Ну будь здоров – жалко, понимаешь, что не пошла моя статейка о писателе. Она должна была идти в Литературке, но пришел А. Чаковский, она и не пошла. Но она пойдет. И там я со слезой пишу о нашем брате-писателе.
И вот, согласно этой статейке, я сижу тут и корплю над очередным опусом.
Будь здоро<в>, напиши что-нибудь. „
Ю. Казаков.
P.S. Помнишь, как мы с тобой однажды распинались в любви к Г. Бёллю? Так вот, я узнал, что он тут был и всюду искал меня, и я оказался его любовью. А я в это время на Дунае уток стрелял. Возле самой Румынии, и написал очерк о том, как стрелял уток, и он выйдет скоро, я тебе пошлю, если буду знать, где ты.
Еще раз будь здоров.
Ю. К.
P.S.S. Я теперь член редколлегии «Молодой гвардии» и уже успел тебя порекомендовать редактору. Так что, если получишь письмо из этого журнала, не удивляйся, а дай что-нибудь. Этот журнал должен быть хорош, там в редколлегии кроме меня еще Б. Ахмадулина, В. Амлинский, Евтушенко и еще кто-то».

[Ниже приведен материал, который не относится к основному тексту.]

(** * Tubular: change detection and webhook delivery

    A shallow embedding of the polling / diffing / delivery pipeline of the
    Tubular YouTube webhook forwarder:

    - [src/api_client.py]   : [YouTubeAPIClient] (quota tracking, rate window,
                              the three gated API operations);
    - [src/webhook.py]      : [WebhookForwarder] (signed delivery, in-place
                              retries, the pending ring and its sweep);
    - [src/monitor.py]      : [YouTubeLiveMonitor._check_live_streams] and
                              [_monitor_chat];
    - [src/server/server.py], [tubular/contrib/tubular/tubular.py] and
      [tubular/contrib/tubular/tubular/server.py] : [CallbackHandler.do_GET].

    The program is stateful and talks to the network, so it is embedded in a
    small state-and-exception monad over one process state.  Everything outside
    the repository (the wall clock, the HTTP endpoints, [json.dumps], HMAC) is
    an oracle of the environment record [Env]; the state keeps the log of the
    requests made, on which the events of a run are observed.

    The file has three parts: the program, the vocabulary of the statements
    (observations, footprints, concrete runs), and the proofs. *)

From Stdlib Require Import ZArith List String Bool Lia QArith Qabs.
Import ListNotations.
Local Open Scope string_scope.
Local Open Scope list_scope.
Local Open Scope Z_scope.

Set Implicit Arguments.

(* ===================================================================== *)
(** ** Time *)

(** [datetime] values have microsecond resolution: a point in time is the
    number of microseconds since the epoch (UTC), a [timedelta] a number of
    microseconds. *)
Definition Time := Z.

Definition seconds (n : Z) : Z := n * 1000000.
Definition minutes (n : Z) : Z := seconds (60 * n).
Definition hours (n : Z) : Z := minutes (60 * n).

(** [t.date()]: the UTC calendar day, as a day number. *)
Definition date_of (t : Time) : Z := t / hours 24.

(* ===================================================================== *)
(** ** Python containers *)

(** A [dict] with string keys.  Python dicts iterate in insertion order and
    the monitor iterates over [active_streams], so the order is kept: an
    association list without duplicate keys. *)
Definition dict (V : Type) := list (string * V).

Section Dict.
Variable V : Type.

(** [d.get(k)] *)
Fixpoint dict_get (k : string) (d : dict V) : option V :=
  match d with
  | [] => None
  | (k', v) :: d' => if String.eqb k k' then Some v else dict_get k d'
  end.

(** [k in d] *)
Definition dict_mem (k : string) (d : dict V) : bool :=
  match dict_get k d with Some _ => true | None => false end.

(** [d[k] = v]: an existing key keeps its position, a new key goes last. *)
Fixpoint dict_set (k : string) (v : V) (d : dict V) : dict V :=
  match d with
  | [] => [(k, v)]
  | (k', v') :: d' =>
      if String.eqb k k' then (k, v) :: d' else (k', v') :: dict_set k v d'
  end.

(** [del d[k]] (the callers only delete keys that are present). *)
Fixpoint dict_del (k : string) (d : dict V) : dict V :=
  match d with
  | [] => []
  | (k', v') :: d' =>
      if String.eqb k k' then dict_del k d' else (k', v') :: dict_del k d'
  end.

(** [list(d.keys())] *)
Definition dict_keys (d : dict V) : list string := map fst d.
End Dict.
(** A cluster on which everything succeeds apart from the three given
    answers: RBAC set-up, image resolution, and the load of an earlier
    descriptor. *)
Definition cluster (rbac image load : error) : World :=
  mkWorld "submariner-operator"
    (fun _ size => (if (size =? 0)%N then 65536%N else size, nil_error))
    (fun _ => nil_error)
    (fun _ _ _ _ => rbac)
    (fun version repo => (repo +:+ "/submariner-operator:" +:+ version, image))
    (fun _ _ _ _ => ([Succeeded "Created operator CRDs"], nil_error))
    (fun _ _ _ => nil_error)
    (fun _ => (clusterData, load))
    (fun _ _ _ => (clusterData, nil_error))
    (fun _ => (match load with None => "broker-info.subm.2022_01_01_00_00_00" | Some _ => "" end,
               nil_error))
    (fun _ _ => nil_error)
    (fun _ _ _ _ _ => nil_error)
    (fun _ _ => nil_error).

Definition noFile : error := Some "open broker-info.subm: no such file or directory".

Definition freshCluster : World := cluster nil_error nil_error noFile.
Definition secondRun : World := cluster nil_error nil_error nil_error.
Definition imageMissing : World := cluster nil_error (Some "invalid image version") noFile.
Definition rbacDenied : World := cluster (Some "forbidden") nil_error noFile.

Definition request (comps : list string) (globalnet : bool) (size : N) : BrokerOptions :=
  mkBrokerOptions false "" None "quay.io/submariner" "0.12.0" "submariner-k8s-broker"
    (mkBrokerSpec comps [] globalnet "242.0.0.0/8" size).

(** The first deployment of the spec's example, the same request repeated
    with the descriptor of the first run in place, and a deployment with
    globalnet enabled. *)
Definition firstRun := Broker freshCluster kubeconfig (request [components.Connectivity] false 0).
Definition retriedRun := Broker secondRun kubeconfig (request [components.Connectivity] false 0).
Definition globalnetRun := Broker freshCluster kubeconfig (request [components.Connectivity] true 0).

(** ** Further observations *)

(** The contexts [Broker] and [deploy] wrap their errors in. *)
Definition error_contexts : list string :=
  ["invalid components parameter";
   "invalid GlobalCIDR configuration";
   "the provided kubeconfig is invalid";
   "error setting up broker RBAC";
   "error getting Operator image";
   "error deploying the operator";
   "error deploying the broker";
   "error retrieving preparing the subm data file";
   "error backing up the brokerfile";
   "error validating existing globalCIDR configmap";
   "error creating globalCIDR configmap on Broker";
   "error writing the broker information"].

(** The calls of the globalnet package. *)
Definition is_globalnet_call (c : Callee) : bool :=
  match c with
  | Call_GetValidClusterSize _ _ | Call_IsValidCIDR _
  | Call_ValidateExistingGlobalNetworks _ => true
  | _ => false
  end.

(** A check for existing global networks that passed. *)
Definition is_passed_network_check (ce : Callee * error) : bool :=
  match ce with
  | (Call_ValidateExistingGlobalNetworks _, None) => true
  | _ => false
  end.

(** A reporter event that annotates the unit of work in progress: neither
    [Started] nor [EndedWith]. *)
Definition is_annotation (r : Report) : bool :=
  match r with
  | Succeeded _ | Warned _ | Failed _ => true
  | Started _ | EndedWith _ => false
  end.

(** [submarinerop.Ensure] only annotates: it starts and ends no unit of work
    of its own. *)
Definition operator_only_annotates (w : World) : Prop :=
  forall c ns image debug,
    forallb is_annotation (fst (submarinerop_Ensure w c ns image debug)) = true.

(** ** The command-line reporter (internal/reporter/reporter.go) *)

(** [cliReporter] forwards to a [*cli.Status]; a method of the reporter is
    modelled by the calls it makes on the status.  [fmt.Sprintf] and
    [cli.CheckForError], with the types of their arguments and results, are
    taken as given. *)
Section CLIReporter.
Variable Arg : Type.
Variable Result : Type.
Variable Sprintf : string -> list Arg -> string.
Variable CheckForError : error -> Result.

Inductive StatusCall :=
| Start (message : string)
| QueueSuccessMessage (message : string)
| QueueWarningMessage (message : string)
| QueueFailureMessage (message : string)
| End (output : Result).

Definition cliReporter_Started (message : string) (args : list Arg) : list StatusCall :=
  [Start (Sprintf message args)].

Definition cliReporter_Succeeded (message : string) (args : list Arg) : list StatusCall :=
  if negb (String.eqb message "")
  then [QueueSuccessMessage (Sprintf message args)]
  else [].

Definition cliReporter_Warned (message : string) : list StatusCall :=
  if negb (String.eqb message "") then [QueueWarningMessage message] else [].

Definition cliReporter_Failed (message : string) : list StatusCall :=
  if negb (String.eqb message "") then [QueueFailureMessage message] else [].

Definition cliReporter_EndedWith (err : error) : list StatusCall :=
  [End (CheckForError err)].

(** The reporter driven by one event of a run; [Broker] and [deploy] format
    their messages themselves and pass no further arguments. *)
Definition cliReporter_report (r : Report) : list StatusCall :=
  match r with
  | Started message => cliReporter_Started message []
  | Succeeded message => cliReporter_Succeeded message []
  | Failed message => cliReporter_Failed message
  | EndedWith err => cliReporter_EndedWith err
  | Warned message => cliReporter_Warned message
  end.

(** The calls on the status over a whole trace. *)
Definition status_calls (tr : list Event) : list StatusCall :=
  flat_map cliReporter_report (reports_of tr).

Definition is_Start (c : StatusCall) : bool :=
  match c with Start _ => true | _ => false end.
Definition is_End (c : StatusCall) : bool :=
  match c with End _ => true | _ => false end.

(** Every [End] has a [Start] before it with no other [End] in between;
    [started] tells whether a [Start] is pending at the beginning. *)
Fixpoint ends_follow_starts (started : bool) (cs : list StatusCall) : bool :=
  match cs with
  | [] => true
  | Start _ :: rest => ends_follow_starts true rest
  | End _ :: rest => started && ends_follow_starts false rest
  | _ :: rest => ends_follow_starts started rest
  end.
End CLIReporter.
(** * Sound-Threejs: the audio-synchronisation engine of [src/index.js]

    A shallow embedding of the classes [Sound], [Kick] and [Beat] and of
    the properties stated about them.

    Conventions of the embedding.
    - A JavaScript number is an exact rational ([Q]); rounding, infinities
      and NaN produced by arithmetic on doubles are outside the model.  The
      one NaN the code can meet, the conversion of [undefined] in a
      comparison, is kept (see [ToNumber]).
    - Objects mutated in place become records threaded through the
      functions; arrays of registered objects are lists addressed by index.
    - The host (audio context clock, analyser, frame scheduler, console) is
      the record [Host]; calls into user code are recorded in its [log].
    - A JavaScript exception is the [Throws] outcome, carrying the state as
      mutated up to the throw. *)

From Stdlib Require Import QArith Qround ZArith List String Bool.
From Stdlib Require Import Lia Lqa PeanoNat Sorted.
Import ListNotations.
Local Open Scope Q_scope.

(** ** JavaScript values met by the detectors *)

Inductive value : Type :=
| VUndef
| VNull
| VNum (q : Q)
| VNaN.

(** [ToNumber] of ECMAScript on these values; [None] stands for NaN. *)
Definition ToNumber (v : value) : option Q :=
  match v with
  | VUndef => None
  | VNull => Some 0
  | VNum q => Some q
  | VNaN => None
  end.

Definition Qlt_bool (x y : Q) : bool := negb (Qle_bool y x).

(** [a >= b], [a > b] and [a - b] on values: a comparison with NaN on either
    side is false. *)
Definition js_ge (a b : value) : bool :=
  match ToNumber a, ToNumber b with
  | Some x, Some y => Qle_bool y x
  | _, _ => false
  end.

Definition js_gt (a b : value) : bool :=
  match ToNumber a, ToNumber b with
  | Some x, Some y => Qlt_bool y x
  | _, _ => false
  end.

Definition js_sub (a b : value) : value :=
  match ToNumber a, ToNumber b with
  | Some x, Some y => VNum (x - y)
  | _, _ => VNaN
  end.
(** X10: for integers [a < b] other than [-1, 1], whenever the rule on the
    reference interval [-1, 1] is returned, the rule on [a, b] is returned
    too unless a float operation raises [OverflowError]; its points are the
    reference points in the same order, each coordinate mapped by the float
    operations [x -> (b-a)/2 * x + (a+b)/2], and it has as many weights. *)
Theorem sparse_grid_affine (A : float_ops) (make : Z -> rule1d A)
    (dim level a b : Z) (P : list (list (flt A))) (W : list (flt A)) :
  a < b -> ~ (a = -1 /\ b = 1) ->
  sparse_grid_nodes_weights A make dim level (PyInt (-1)) (PyInt 1)
    = Ok (P, W) ->
  sparse_grid_nodes_weights A make dim level (PyInt a) (PyInt b)
    = Raise FloatOverflow \/
  exists (phi : flt A -> flt A) (W' : list (flt A)),
    sparse_grid_nodes_weights A make dim level (PyInt a) (PyInt b)
      = Ok (map (map phi) P, W') /\
    length W' = length W /\
    forall h m, int_half A (b - a) = Some h -> int_half A (a + b) = Some m ->
      forall x, phi x = fadd A (fmul A h x) m.
Proof.
  unfold sparse_grid_nodes_weights. intros Hab Hns H.
  apply bind_ok in H as (l & E & H). rewrite E. cbn [bind].
  assert (Hd := index_set_Ok_dim dim level l E).
  set (phi := match int_half A (b - a), int_half A (a + b) with
              | Some h, Some m => fun x => fadd A (fmul A h x) m
              | _, _ => fun x => x
              end).
  assert (Hphi : forall h m, int_half A (b - a) = Some h ->
                   int_half A (a + b) = Some m ->
                   forall x, phi x = fadd A (fmul A h x) m).
  { intros h m Eh Em x. unfold phi. rewrite Eh, Em. reflexivity. }
  destruct (sparse_loop_remap A make dim level a b (Z.to_nat dim) phi l
              Hab Hns Hphi)
    with (P := @nil (list (flt A))) (W := @nil (flt A)) (Pr := P) (Wr := W)
         (W0 := @nil (flt A)) as [Hov|(W' & E' & HW)].
  - apply Forall_forall. intros idx Hin.
    apply (In_index_set dim level l idx Hd E) in Hin as (Hn & _). lia.
  - exact H.
  - reflexivity.
  - now left.
  - right. exists phi, W'. split; [exact E'|]. split; [exact HW | exact Hphi].
Qed.

Lemma sparse_grid_affine_witness :
  sparse_grid_nodes_weights binary64 modepy_table 1 1 (PyInt 0) (PyInt 4)
    = Raise FloatOverflow \/
  exists (phi : spec_float -> spec_float) (W' : list spec_float),
    sparse_grid_nodes_weights binary64 modepy_table 1 1 (PyInt 0) (PyInt 4)
      = Ok (map (map phi) (map (fun x => [x]) (fst (modepy_table 3))), W') /\
    length W' = length (snd (modepy_table 3)) /\
    forall h m, int_half binary64 (4 - 0) = Some h ->
      int_half binary64 (0 + 4) = Some m ->
      forall x, phi x = fadd binary64 (fmul binary64 h x) m.
Proof.
  apply (sparse_grid_affine binary64 modepy_table 1 1 0 4
           (map (fun x => [x]) (fst (modepy_table 3))) (snd (modepy_table 3)));
    [lia | lia | vm_compute; reflexivity].
Defined.

(** X18. The export can be read back.  For rows that are not empty and
    whose property names hold no comma, quote or line feed, a reader of
    comma-separated values finds in the text of [toCsv] the header of the
    names of the first row and then, for each row, the text of each of those
    properties, whatever commas, quotes or line feeds the values hold: the
    empty text for a property that is missing or null, and the words
    "Foto incluida" in place of a photo.  No row gives the empty text. *)
Theorem csv_export_round_trip (first : list (string * Js.Value))
    (rest : list (list (string * Js.Value))) :
  let rows := first :: rest in
  let headers := first.*1 in
  headers <> [] ->
  Forall (fun h => plainHeader h = true) headers ->
  readCsv (StaffPanel.toCsv rows)
  = Some (headers
          :: ((fun r => (fun h => cellText h (StaffPanel.property r h))
                          <$> headers) <$> rows))
  /\ StaffPanel.toCsv rows <> EmptyString
  /\ StaffPanel.toCsv [] = EmptyString
  /\ readCsv (StaffPanel.toCsv []) = Some [].
Proof.
  intros rows headers Hne Hplain. subst rows headers.
  assert (Hshape :
            StaffPanel.toCsv (first :: rest)
            = StaffPanel.join "," first.*1
              +:+ String lineFeed
                    (StaffPanel.join (String lineFeed EmptyString)
                       ((fun r => StaffPanel.join ","
                            ((fun h => StaffPanel.csvCell h
                                         (StaffPanel.property r h))
                               <$> first.*1)) <$> first :: rest))).
  { reflexivity. }
  split; [|split; [|done]].
  - unfold readCsv. rewrite Hshape.
    destruct (String.eqb_spec
                (StaffPanel.join "," first.*1
                 +:+ String lineFeed
                       (StaffPanel.join (String lineFeed EmptyString)
                          ((fun r => StaffPanel.join ","
                               ((fun h => StaffPanel.csvCell h
                                            (StaffPanel.property r h))
                                  <$> first.*1)) <$> first :: rest)))
                "") as [Hempty|_];
      [by apply append_not_empty in Hempty|].
    rewrite csvHeaders_read by done.
    by rewrite csvLines_read.
  - rewrite Hshape. apply append_not_empty.
Qed.

Lemma csv_export_round_trip_witness :
  readCsv (StaffPanel.toCsv sampleExport)
  = Some [["code"; "name"; "photo"; "active"];
          ["12300298"; "ANA"; "Foto incluida"; "true"];
          ["20250001";
           "LUIS " +:+ String quoteChar "LUCHO" +:+ String quoteChar ", hijo";
           ""; "false"]].
Proof.
  destruct (csv_export_round_trip
              [("code", Js.VString "12300298"); ("name", Js.VString "ANA");
               ("photo", Js.VString "data:image/png;base64,AAAA");
               ("active", Js.VBool true)]
              [[("code", Js.VString "20250001");
                ("name", Js.VString ("LUIS " +:+ String quoteChar "LUCHO"
                                     +:+ String quoteChar ", hijo"));
                ("photo", Js.VNull); ("active", Js.VBool false)]])
    as [Hread _].
  - discriminate.
  - repeat constructor.
  - exact Hread.
Defined.

(** ** The staff section of the panel *)


Lemma startup_failure_witness :
  boot sample_env 0 FileMissing =
    Halt 1 (world_of (boot sample_env 0 FileMissing)) /\
  reports (world_of (boot sample_env 0 FileMissing)) = 0%nat.
Proof.
  assert (Hrun : boot sample_env 0 FileMissing =
                   Halt 1 (world_of (boot sample_env 0 FileMissing)))
    by reflexivity.
  split; [exact Hrun|].
  destruct (startup_failure _ _ _ _ _ Hrun) as (_ & _ & Hreports & _).
  exact Hreports.
Defined.

(** ** The report *)

(** X6: what the report of a finalization says depends on the result
    alone: it always marks the Steam login as a success; it marks the
    Game Coordinator connection as failed exactly for [TIMEOUT], the
    result of the profile request's timer, and as a success for every
    other result, [GC_TIMEOUT] included; it marks the profile request as
    a success exactly for [SUCCESS]; and it adds the soft ban verdict
    exactly for [TIMEOUT] and the all-passed verdict exactly for
    [SUCCESS]. *)
Theorem report_by_result (r : string) (w : World) :
  testCompleted w = false ->
  exists w1,
    completeTest r w = Continue tt w1 /\
    exists added,
      trace w1 = added ++ trace w /\
      shows "   - Steam Login: ✅ Success" added = true /\
      shows "   - GC Connection: ❌ Failed/Banned" added =
        String.eqb r "TIMEOUT" /\
      shows "   - GC Connection: ✅ Success" added =
        negb (String.eqb r "TIMEOUT") /\
      shows "   - Profile Request: ✅ Success" added =
        String.eqb r "SUCCESS" /\
      shows "   - Profile Request: ❌ Failed" added =
        negb (String.eqb r "SUCCESS") /\
      shows "🚫 SOFT BAN DETECTED" added = String.eqb r "TIMEOUT" /\
      shows "🎉 ALL TESTS PASSED!" added = String.eqb r "SUCCESS".
Proof.
  intros Hfresh. unfold completeTest, bind, get. rewrite Hfresh. js_run.
  destruct (String.eqb r "SUCCESS") eqn:Hs, (String.eqb r "TIMEOUT") eqn:Ht;
    js_run.
  1: { apply String.eqb_eq in Hs, Ht. subst r. discriminate Ht. }
  all: destruct (steam_logOff (env w)); js_run.
  all: eexists; split; [reflexivity|].
  all: split_trace.
  all: repeat split.
Qed.
Lemma fetched_app (a b : list event) :
  fetched (a ++ b) = (fetched a ++ fetched b)%list.
Proof. apply flat_map_app. Qed.

Lemma keys_read_app (a b : list event) :
  keys_read (a ++ b) = (keys_read a ++ keys_read b)%list.
Proof. apply flat_map_app. Qed.

Section Shapes.
Variable html_parser : string -> exn + list node.
Variable markup : node -> string.
Variable quote : string -> string.
Variable w : world.

(** What a fetch of a page adds to the events before it. *)
Lemma fetch_page_content_adds (url : string) (past : list event) :
  exists added,
    fst (run_from w (fetch_page_content html_parser url) past)
    = (past ++ added)%list /\
    keys_read added = [key_name] /\ sent added = [] /\
    (fetched added = [] \/ fetched added = [url]).
Proof.
  unfold fetch_page_content. cbn [run_from].
  destruct (secrets w past key_name) as [e|key]; cbn [run_from fst].
  { exists [EvGetApiKey key_name; EvPrint [Str "Error fetching "; Str url;
                                           Str ": "; Exc e]].
    rewrite <- app_assoc. repeat split; auto. }
  destruct (http w _ _) as [e|[status html]]; cbn [run_from fst].
  { exists [EvGetApiKey key_name; EvPost (unlocker_request url key);
            EvPrint [Str "Error fetching "; Str url; Str ": "; Exc e]].
    rewrite <- !app_assoc. repeat split; auto. }
  cbn [status_code body]. destruct (status =? 200)%Z;
    [destruct (html_parser html) as [e|soup] |]; cbn [run_from fst].
  - exists [EvGetApiKey key_name; EvPost (unlocker_request url key);
            EvPrint [Str "Error fetching "; Str url; Str ": "; Exc e]].
    rewrite <- !app_assoc. repeat split; auto.
  - exists [EvGetApiKey key_name; EvPost (unlocker_request url key)].
    rewrite <- !app_assoc. repeat split; auto.
  - exists [EvGetApiKey key_name; EvPost (unlocker_request url key)].
    rewrite <- !app_assoc. repeat split; auto.
Qed.

Lemma fetch_page_content_single (url : string) :
  single_attempt (fst (run w (fetch_page_content html_parser url))).
Proof.
  destruct (fetch_page_content_adds url []) as (added & E & K & S & F).
  unfold run. rewrite E. cbn [app]. unfold single_attempt.
  split; [exact K |]. split; [| exact S].
  destruct F as [-> | ->]; simpl; lia.
Qed.

Lemma fetch_html_content_single (url : string) :
  single_attempt (fst (run w (fetch_html_content html_parser markup url))).
Proof.
  unfold run, fetch_html_content, single_attempt. cbv zeta. cbn [run_from].
  destruct (secrets w [] key_name) as [e|key]; cbn [run_from fst app];
    [simpl; auto |].
  destruct (http w _ _) as [e|[status html]]; cbn [run_from fst app];
    [simpl; auto |].
  cbn [status_code body]. destruct (status =? 200)%Z;
    [destruct (html_parser html) |]; cbn [run_from fst app]; simpl; auto.
Qed.
(** * Product API (server.js): a shallow embedding and its properties

    The Express application of [server.js] keeps a catalogue of products in
    a module-level array and serves five operations over it.  This file
    embeds the request filters ([authMiddleware], [validateProduct]), the
    five route handlers and the seed data as Rocq functions over an
    explicit store, and proves the properties of the specification.

    Conventions of the embedding.
    - A JavaScript string is a [string]: a sequence of 8-bit code units,
      read as the code points U+0000 to U+00FF.
    - A JSON number is an IEEE-754 double, Rocq's primitive [float].
    - The integers produced by [parseInt] are kept in [Z]; JavaScript
      computes on them exactly below 2^53.
    - A thrown exception is [None] in the option monad; every route handler
      catches it and answers 500, as its [try]/[catch] does.
    - [uuidv4()] is an argument of the create route: the identifier the
      library call returns for that request. *)

From Stdlib Require Import ZArith Lia String Ascii List Floats.
From stdpp Require Import base option list strings.

#[local] Set Warnings "-register-all".

(** ** Strings *)

Module Str.

Definition code (c : ascii) : nat := nat_of_ascii c.

(** White space and line terminators of ECMAScript below U+0100:
    TAB, LF, VT, FF, CR, SPACE and NO-BREAK SPACE. *)
Definition is_space (c : ascii) : bool :=
  let n := code c in
  (((9 <=? n) && (n <=? 13)) || (n =? 32) || (n =? 160))%nat.

(** Upper-case letters below U+0100: A-Z, and U+00C0-U+00DE but U+00D7. *)
Definition is_upper (c : ascii) : bool :=
  let n := code c in
  (((65 <=? n) && (n <=? 90)) ||
   ((192 <=? n) && (n <=? 222) && negb (n =? 215)))%nat.

Definition lower_char (c : ascii) : ascii :=
  if is_upper c then ascii_of_nat (code c + 32)%nat else c.

(** [String.prototype.toLowerCase] *)
Fixpoint toLowerCase (s : string) : string :=
  match s with
  | EmptyString => EmptyString
  | String c s' => String (lower_char c) (toLowerCase s')
  end.

Fixpoint trimStart (s : string) : string :=
  match s with
  | EmptyString => EmptyString
  | String c s' => if is_space c then trimStart s' else s
  end.

Fixpoint trimEnd (s : string) : string :=
  match s with
  | EmptyString => EmptyString
  | String c s' =>
      match trimEnd s' with
      | EmptyString => if is_space c then EmptyString else String c EmptyString
      | r => String c r
      end
  end.

(** [String.prototype.trim] *)
Definition trim (s : string) : string := trimEnd (trimStart s).

(** [String.prototype.includes]: [sub] occurs in [s] as a substring. *)
Fixpoint includes (s sub : string) : bool :=
  String.prefix sub s ||
  match s with
  | EmptyString => false
  | String _ s' => includes s' sub
  end.

(** [String.prototype.split] with a separator of one character. *)
Fixpoint split (sep : ascii) (s : string) : list string :=
  match s with
  | EmptyString => [EmptyString]
  | String c s' =>
      if Ascii.eqb c sep then EmptyString :: split sep s'
      else match split sep s' with
           | piece :: rest => String c piece :: rest
           | [] => [String c EmptyString]
           end
  end.

(** The value of a digit in the given radix, when it is one. *)
Definition digit (radix : Z) (c : ascii) : option Z :=
  let n := Z.of_nat (code c) in
  let v := (if (48 <=? n) && (n <=? 57) then n - 48
            else if (97 <=? n) && (n <=? 102) then n - 87
            else if (65 <=? n) && (n <=? 70) then n - 55
            else 99)%Z in
  if (v <? radix)%Z then Some v else None.

(** The longest prefix of digits, read left to right: [None] when the
    prefix is empty. *)
Fixpoint digits (radix : Z) (acc : option Z) (s : string) : option Z :=
  match s with
  | EmptyString => acc
  | String c s' =>
      match digit radix c with
      | Some d => digits radix (Some (radix * default 0 acc + d)%Z) s'
      | None => acc
      end
  end.

Definition unsigned (s : string) : option Z :=
  match s with
  | String "0" (String "x" s') | String "0" (String "X" s') =>
      digits 16 None s'
  | _ => digits 10 None s
  end.

(** [parseInt(s)] without a radix: leading white space, an optional
    sign, an optional [0x] prefix, then digits.  [None] is [NaN]. *)
Definition parseInt (s : string) : option Z :=
  match trimStart s with
  | String "-" s' => Z.opp <$> unsigned s'
  | String "+" s' => unsigned s'
  | s' => unsigned s'
  end.

(** The character [sep] does not occur in [s]. *)
Fixpoint no_char (sep : ascii) (s : string) : Prop :=
  match s with
  | EmptyString => True
  | String c s' => c ≠ sep ∧ no_char sep s'
  end.

End Str.

(** ** JavaScript values *)

Inductive value : Type :=
  | VUndefined
  | VNull
  | VBool (b : bool)
  | VNum (n : float)
  | VStr (s : string)
  | VArr (items : list value)
  | VObj (fields : list (string * value)).

(** [typeof v] *)
Definition typeof (v : value) : string :=
  match v with
  | VUndefined => "undefined"
  | VNull | VArr _ | VObj _ => "object"
  | VBool _ => "boolean"
  | VNum _ => "number"
  | VStr _ => "string"
  end.

(** ToBoolean: what [!v], [v || w] and [if (v)] test. *)
Definition truthy (v : value) : bool :=
  match v with
  | VUndefined | VNull => false
  | VBool b => b
  | VNum n => negb (PrimFloat.eqb n 0 || PrimFloat.is_nan n)
  | VStr s => negb (String.eqb s "")
  | VArr _ | VObj _ => true
  end.

Definition is_undefined (v : value) : bool :=
  match v with VUndefined => true | _ => false end.

(** [a || b] on values *)
Definition or_else (a b : value) : value := if truthy a then a else b.

(** [v.toLowerCase()]: a TypeError unless [v] is a string. *)
Definition toLowerCase (v : value) : option string :=
  match v with VStr s => Some (Str.toLowerCase s) | _ => None end.

(** [v.trim()]: a TypeError unless [v] is a string. *)
Definition trim (v : value) : option string :=
  match v with VStr s => Some (Str.trim s) | _ => None end.

(** [v < 0].  The comparison is embedded on numbers; both of its uses sit
    behind a [typeof v !== 'number'] test. *)
Definition lt_zero (v : value) : bool :=
  match v with VNum n => PrimFloat.ltb n 0 | _ => false end.

(** ** Requests and responses *)

(** [req.body] after [bodyParser.json()], as the handlers read it: the five
    properties they destructure; a missing property is [VUndefined]. *)
Record Body := {
  body_name : value;
  body_description : value;
  body_price : value;
  body_category : value;
  body_inStock : value
}.

(** [req.query]: each parameter a string, or missing.  A repeated or
    bracketed key, which Express delivers as an array or an object, is
    outside the embedding: on such a [search] or [category] the call of
    [toLowerCase] throws. *)
Record Query := {
  query_search : option string;
  query_category : option string;
  query_inStock : option string;
  query_page : option string;
  query_limit : option string
}.

Record Request := {
  headers_authorization : option string;
  params_id : string;
  body : Body;
  query : Query
}.

Record Product := {
  id : string;
  name : value;
  description : value;
  price : value;
  category : value;
  inStock : value
}.

Record PageLink := { link_page : Z; link_limit : Z }.

(** The object the list route builds in [result]. *)
Record Listing := {
  next : option PageLink;
  previous : option PageLink;
  products : list Product;
  total : nat;
  page : Z;
  limit : Z
}.

Inductive Json : Type :=
  | JError (error : string)
  | JProduct (product : Product)
  | JDeleted (message : string) (product : Product)
  | JListing (result : Listing).

Record Response := { status : nat; json : Json }.

(** What a middleware does with a request: call [next()], answer it, or
    throw. *)
Inductive Outcome : Type :=
  | Next (req : Request)
  | Reply (res : Response)
  | Throw.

«Дорогой Витя! Получил твое письмо, которое меня и обрадовало и тронуло не знаю как! Тем более, что мне казалось, будто ты не то чтобы охладел к нам, а несколько утратил интерес. Но, судя по твоему письму, это не так и, значит, все хорошо. Очень хотелось бы повидаться. Ты не собираешься в Москву? Мы будем тут до середины июня, а затем, наверное, поедем к Орловскому дней на 10. С конца июня и до осени я буду здесь и на даче. В Ленинград я едва ли попаду в ближайшие месяцы. Ты пишешь, что недоволен своей работой, а мне Казаков говорил, что ты начал рассказ, который уложит на лопатки всех, и я ему верю. Кстати, говорил он мне это трижды, и трезвый, и пьяный, значит, ты сумел потрясти его неокрепшую душу.
Я его видел вчера в Тарусе, на пляже, он очень гордился своей фигурой и говорил, что осенью будет показывать себя за деньги.
Проплыл на лодке Паустовский с удочками, я едва сдержал слезу: такой изумительный человек и так пишет.
Блеснул фантастическим по неприличию поступком (но уже не в Тарусе, а в Москве, на секретариате СП) один мой близкий друг. Изящный устный донос на меня и на Казакова, но подробно об этом при личной встрече.